▶ [ASSIGNED TASK]: Word for word, restate the entries below from their first line through the line that contains "loaded before the reset. *)".
BEGIN GIVEN RECORDS
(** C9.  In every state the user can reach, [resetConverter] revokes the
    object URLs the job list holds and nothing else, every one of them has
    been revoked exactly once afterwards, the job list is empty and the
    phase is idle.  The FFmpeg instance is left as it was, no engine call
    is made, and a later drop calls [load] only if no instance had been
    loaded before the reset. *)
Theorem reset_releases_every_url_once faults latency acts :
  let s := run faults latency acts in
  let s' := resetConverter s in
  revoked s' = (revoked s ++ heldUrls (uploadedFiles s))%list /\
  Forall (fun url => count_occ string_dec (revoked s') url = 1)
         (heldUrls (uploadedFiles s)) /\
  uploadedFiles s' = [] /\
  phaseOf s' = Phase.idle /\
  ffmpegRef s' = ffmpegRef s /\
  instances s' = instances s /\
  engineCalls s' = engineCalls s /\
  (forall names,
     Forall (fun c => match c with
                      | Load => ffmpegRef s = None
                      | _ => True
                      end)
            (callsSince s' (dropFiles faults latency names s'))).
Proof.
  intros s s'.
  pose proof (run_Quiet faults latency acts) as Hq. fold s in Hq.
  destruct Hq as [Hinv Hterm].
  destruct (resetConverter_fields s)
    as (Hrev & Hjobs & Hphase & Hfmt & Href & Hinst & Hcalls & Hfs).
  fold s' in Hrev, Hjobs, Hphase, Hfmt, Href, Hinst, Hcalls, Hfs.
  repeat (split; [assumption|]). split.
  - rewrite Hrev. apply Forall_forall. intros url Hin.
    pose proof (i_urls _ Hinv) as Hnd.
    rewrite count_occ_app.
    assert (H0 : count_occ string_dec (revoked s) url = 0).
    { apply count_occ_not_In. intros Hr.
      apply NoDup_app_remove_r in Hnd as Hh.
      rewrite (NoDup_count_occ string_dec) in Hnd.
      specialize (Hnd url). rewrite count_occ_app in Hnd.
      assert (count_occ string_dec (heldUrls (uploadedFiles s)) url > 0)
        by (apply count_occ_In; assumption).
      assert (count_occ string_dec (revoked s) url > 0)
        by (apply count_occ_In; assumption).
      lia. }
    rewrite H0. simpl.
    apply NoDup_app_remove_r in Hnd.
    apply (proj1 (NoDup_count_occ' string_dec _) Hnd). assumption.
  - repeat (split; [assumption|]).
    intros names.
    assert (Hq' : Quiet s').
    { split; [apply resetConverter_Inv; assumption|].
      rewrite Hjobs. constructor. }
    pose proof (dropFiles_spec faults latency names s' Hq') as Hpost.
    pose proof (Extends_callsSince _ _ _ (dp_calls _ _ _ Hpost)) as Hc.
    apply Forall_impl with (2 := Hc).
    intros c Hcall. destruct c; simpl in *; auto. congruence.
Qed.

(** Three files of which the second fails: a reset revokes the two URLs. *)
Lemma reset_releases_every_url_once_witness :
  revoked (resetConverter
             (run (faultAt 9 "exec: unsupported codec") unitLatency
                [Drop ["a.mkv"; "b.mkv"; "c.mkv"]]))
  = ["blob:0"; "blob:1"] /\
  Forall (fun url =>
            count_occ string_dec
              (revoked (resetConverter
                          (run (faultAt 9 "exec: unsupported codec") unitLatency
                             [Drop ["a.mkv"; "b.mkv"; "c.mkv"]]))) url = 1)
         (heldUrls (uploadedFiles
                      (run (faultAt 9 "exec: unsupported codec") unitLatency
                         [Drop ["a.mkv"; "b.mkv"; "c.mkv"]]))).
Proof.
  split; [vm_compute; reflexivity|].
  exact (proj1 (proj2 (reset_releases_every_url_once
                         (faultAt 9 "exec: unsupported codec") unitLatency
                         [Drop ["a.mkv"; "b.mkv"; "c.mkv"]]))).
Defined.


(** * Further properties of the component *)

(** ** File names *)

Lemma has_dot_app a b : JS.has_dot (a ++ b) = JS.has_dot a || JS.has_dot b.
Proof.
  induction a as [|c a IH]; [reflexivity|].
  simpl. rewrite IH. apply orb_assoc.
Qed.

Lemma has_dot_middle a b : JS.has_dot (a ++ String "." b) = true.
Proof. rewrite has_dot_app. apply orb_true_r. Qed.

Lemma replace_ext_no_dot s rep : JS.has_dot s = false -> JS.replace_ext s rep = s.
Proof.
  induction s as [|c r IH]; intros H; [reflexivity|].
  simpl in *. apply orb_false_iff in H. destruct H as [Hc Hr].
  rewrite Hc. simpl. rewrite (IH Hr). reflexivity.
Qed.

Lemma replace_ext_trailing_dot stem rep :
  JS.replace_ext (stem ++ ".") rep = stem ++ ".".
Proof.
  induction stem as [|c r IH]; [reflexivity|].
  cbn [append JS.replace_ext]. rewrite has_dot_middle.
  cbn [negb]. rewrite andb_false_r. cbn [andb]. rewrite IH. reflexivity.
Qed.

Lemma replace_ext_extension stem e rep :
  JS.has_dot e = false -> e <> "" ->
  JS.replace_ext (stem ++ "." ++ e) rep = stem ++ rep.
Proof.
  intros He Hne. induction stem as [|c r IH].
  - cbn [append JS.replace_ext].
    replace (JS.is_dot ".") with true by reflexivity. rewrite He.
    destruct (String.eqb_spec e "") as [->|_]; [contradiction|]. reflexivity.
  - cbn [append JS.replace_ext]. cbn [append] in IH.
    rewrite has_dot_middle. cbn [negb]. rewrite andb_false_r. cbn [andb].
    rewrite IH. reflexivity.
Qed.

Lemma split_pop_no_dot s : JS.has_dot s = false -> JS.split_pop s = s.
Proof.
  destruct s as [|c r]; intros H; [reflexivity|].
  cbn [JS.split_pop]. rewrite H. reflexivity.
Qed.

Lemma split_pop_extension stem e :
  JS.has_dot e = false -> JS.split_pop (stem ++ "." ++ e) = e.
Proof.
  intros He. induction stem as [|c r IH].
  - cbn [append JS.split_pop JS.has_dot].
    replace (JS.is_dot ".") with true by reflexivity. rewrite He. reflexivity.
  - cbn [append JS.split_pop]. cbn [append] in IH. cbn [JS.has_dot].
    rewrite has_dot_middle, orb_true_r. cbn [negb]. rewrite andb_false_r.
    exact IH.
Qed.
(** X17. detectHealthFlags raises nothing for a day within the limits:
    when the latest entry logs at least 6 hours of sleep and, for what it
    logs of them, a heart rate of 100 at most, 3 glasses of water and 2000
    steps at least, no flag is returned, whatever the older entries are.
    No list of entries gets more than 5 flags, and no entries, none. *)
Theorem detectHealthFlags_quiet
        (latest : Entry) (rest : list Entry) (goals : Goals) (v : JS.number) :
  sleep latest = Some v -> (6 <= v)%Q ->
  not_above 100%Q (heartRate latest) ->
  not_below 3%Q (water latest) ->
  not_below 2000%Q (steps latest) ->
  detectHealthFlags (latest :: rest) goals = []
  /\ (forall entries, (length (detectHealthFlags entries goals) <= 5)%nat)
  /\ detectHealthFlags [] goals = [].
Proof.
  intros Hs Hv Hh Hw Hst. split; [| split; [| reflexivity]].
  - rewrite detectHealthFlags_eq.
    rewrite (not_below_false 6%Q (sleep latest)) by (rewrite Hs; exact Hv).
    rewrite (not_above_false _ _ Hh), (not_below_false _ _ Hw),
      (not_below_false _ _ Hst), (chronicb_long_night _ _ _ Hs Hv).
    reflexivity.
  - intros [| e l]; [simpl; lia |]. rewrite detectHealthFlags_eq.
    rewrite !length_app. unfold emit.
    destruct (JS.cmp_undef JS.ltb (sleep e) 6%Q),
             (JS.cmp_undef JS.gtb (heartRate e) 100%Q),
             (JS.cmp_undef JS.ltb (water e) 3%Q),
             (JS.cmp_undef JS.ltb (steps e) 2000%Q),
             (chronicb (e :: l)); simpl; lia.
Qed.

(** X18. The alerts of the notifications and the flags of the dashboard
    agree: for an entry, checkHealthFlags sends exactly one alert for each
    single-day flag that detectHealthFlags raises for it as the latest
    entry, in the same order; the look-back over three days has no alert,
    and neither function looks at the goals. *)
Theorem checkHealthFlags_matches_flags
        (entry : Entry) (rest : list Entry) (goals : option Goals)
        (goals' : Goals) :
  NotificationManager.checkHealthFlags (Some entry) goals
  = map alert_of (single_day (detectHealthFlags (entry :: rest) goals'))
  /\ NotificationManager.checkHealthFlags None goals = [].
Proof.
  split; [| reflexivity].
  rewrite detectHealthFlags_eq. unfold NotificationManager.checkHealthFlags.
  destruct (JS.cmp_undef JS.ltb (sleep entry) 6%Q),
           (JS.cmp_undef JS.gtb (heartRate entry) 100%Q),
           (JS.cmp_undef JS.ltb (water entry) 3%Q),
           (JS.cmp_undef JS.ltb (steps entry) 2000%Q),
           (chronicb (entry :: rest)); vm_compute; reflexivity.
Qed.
END GIVEN RECORDS
▶ [ANSWER]:
(** C9.  In every state the user can reach, [resetConverter] revokes the
    object URLs the job list holds and nothing else, every one of them has
    been revoked exactly once afterwards, the job list is empty and the
    phase is idle.  The FFmpeg instance is left as it was, no engine call
    is made, and a later drop calls [load] only if no instance had been
    loaded before the reset. *)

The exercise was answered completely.